▶ _PROMPT_:
Somewhere below is a line with "Lemma identify_hash req" and, later, a line with "identify req body path required = Fine (Some i) -> identify"; repeat those two lines and all the lines between them, exactly as they are.

▶ _Stored data_:
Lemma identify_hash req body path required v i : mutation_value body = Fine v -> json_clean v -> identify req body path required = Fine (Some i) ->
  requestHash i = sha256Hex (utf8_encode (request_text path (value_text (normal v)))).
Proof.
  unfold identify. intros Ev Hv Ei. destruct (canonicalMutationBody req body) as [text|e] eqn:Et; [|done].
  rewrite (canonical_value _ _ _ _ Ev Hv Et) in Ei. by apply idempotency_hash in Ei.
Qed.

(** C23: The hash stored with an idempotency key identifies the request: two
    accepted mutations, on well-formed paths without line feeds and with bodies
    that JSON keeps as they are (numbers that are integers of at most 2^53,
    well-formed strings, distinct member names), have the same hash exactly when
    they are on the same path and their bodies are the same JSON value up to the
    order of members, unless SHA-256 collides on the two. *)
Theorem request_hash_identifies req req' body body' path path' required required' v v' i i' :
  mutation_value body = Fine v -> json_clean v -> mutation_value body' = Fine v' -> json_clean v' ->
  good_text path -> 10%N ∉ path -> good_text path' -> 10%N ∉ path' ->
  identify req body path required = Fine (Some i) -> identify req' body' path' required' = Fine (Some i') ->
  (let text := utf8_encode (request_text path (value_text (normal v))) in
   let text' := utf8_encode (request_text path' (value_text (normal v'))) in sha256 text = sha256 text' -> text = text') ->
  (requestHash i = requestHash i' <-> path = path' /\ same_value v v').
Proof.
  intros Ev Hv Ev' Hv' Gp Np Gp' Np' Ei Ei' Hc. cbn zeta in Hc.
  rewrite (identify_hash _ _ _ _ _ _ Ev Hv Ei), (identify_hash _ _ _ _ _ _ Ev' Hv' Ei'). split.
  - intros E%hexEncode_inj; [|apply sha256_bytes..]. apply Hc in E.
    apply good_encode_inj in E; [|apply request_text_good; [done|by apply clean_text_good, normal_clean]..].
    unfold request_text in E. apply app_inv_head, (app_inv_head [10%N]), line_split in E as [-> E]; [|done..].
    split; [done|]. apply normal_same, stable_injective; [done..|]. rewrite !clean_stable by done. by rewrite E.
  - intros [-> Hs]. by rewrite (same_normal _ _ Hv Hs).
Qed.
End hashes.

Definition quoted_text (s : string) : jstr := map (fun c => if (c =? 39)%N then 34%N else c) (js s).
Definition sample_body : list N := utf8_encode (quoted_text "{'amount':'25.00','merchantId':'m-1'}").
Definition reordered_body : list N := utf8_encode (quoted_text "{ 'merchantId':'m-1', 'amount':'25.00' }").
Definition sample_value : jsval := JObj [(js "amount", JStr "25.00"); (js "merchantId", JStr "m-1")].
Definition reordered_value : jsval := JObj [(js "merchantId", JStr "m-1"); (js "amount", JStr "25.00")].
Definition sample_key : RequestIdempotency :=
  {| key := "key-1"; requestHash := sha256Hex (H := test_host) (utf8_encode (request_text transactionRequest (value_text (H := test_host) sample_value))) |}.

...

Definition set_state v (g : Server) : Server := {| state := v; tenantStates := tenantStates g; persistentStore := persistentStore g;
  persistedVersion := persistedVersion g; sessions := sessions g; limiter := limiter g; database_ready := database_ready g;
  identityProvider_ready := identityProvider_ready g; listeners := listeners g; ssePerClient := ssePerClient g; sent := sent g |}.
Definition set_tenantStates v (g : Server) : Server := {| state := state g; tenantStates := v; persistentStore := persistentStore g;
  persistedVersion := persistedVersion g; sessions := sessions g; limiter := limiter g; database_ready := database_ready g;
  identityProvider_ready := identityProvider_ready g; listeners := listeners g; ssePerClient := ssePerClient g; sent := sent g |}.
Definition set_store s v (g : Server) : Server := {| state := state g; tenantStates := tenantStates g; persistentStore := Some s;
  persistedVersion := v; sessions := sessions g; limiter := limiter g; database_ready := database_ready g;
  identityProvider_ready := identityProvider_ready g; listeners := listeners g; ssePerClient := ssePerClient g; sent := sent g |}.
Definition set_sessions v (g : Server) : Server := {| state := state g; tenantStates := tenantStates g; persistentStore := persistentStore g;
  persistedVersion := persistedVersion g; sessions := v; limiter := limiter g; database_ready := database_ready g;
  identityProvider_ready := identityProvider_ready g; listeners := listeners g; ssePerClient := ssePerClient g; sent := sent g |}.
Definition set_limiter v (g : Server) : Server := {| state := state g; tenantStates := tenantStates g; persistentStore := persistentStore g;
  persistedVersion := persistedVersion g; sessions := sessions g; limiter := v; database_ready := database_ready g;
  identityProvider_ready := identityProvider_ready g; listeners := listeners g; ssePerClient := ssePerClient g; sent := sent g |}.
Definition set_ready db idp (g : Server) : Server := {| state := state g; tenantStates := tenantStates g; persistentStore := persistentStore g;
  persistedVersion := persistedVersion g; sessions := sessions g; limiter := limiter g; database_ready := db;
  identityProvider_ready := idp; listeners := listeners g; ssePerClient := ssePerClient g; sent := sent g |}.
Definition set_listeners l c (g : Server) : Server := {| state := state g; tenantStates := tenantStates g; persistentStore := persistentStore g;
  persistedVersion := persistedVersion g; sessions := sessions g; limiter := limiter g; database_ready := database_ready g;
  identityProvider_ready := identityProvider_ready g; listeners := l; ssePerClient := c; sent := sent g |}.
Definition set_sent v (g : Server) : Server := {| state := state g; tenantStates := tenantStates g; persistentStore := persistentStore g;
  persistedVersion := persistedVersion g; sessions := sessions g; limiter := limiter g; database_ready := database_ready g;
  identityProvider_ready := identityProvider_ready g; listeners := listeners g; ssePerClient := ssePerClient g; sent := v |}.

▶ _EXERCISE RESPONSE_:
Lemma identify_hash req body path required v i : mutation_value body = Fine v -> json_clean v -> identify req body path required = Fine (Some i) ->
  requestHash i = sha256Hex (utf8_encode (request_text path (value_text (normal v)))).
Proof.
  unfold identify. intros Ev Hv Ei. destruct (canonicalMutationBody req body) as [text|e] eqn:Et; [|done].
  rewrite (canonical_value _ _ _ _ Ev Hv Et) in Ei. by apply idempotency_hash in Ei.
Qed.

(** C23: The hash stored with an idempotency key identifies the request: two
    accepted mutations, on well-formed paths without line feeds and with bodies
    that JSON keeps as they are (numbers that are integers of at most 2^53,
    well-formed strings, distinct member names), have the same hash exactly when
    they are on the same path and their bodies are the same JSON value up to the
    order of members, unless SHA-256 collides on the two. *)
Theorem request_hash_identifies req req' body body' path path' required required' v v' i i' :
  mutation_value body = Fine v -> json_clean v -> mutation_value body' = Fine v' -> json_clean v' ->
  good_text path -> 10%N ∉ path -> good_text path' -> 10%N ∉ path' ->
  identify req body path required = Fine (Some i) -> identify req' body' path' required' = Fine (Some i') ->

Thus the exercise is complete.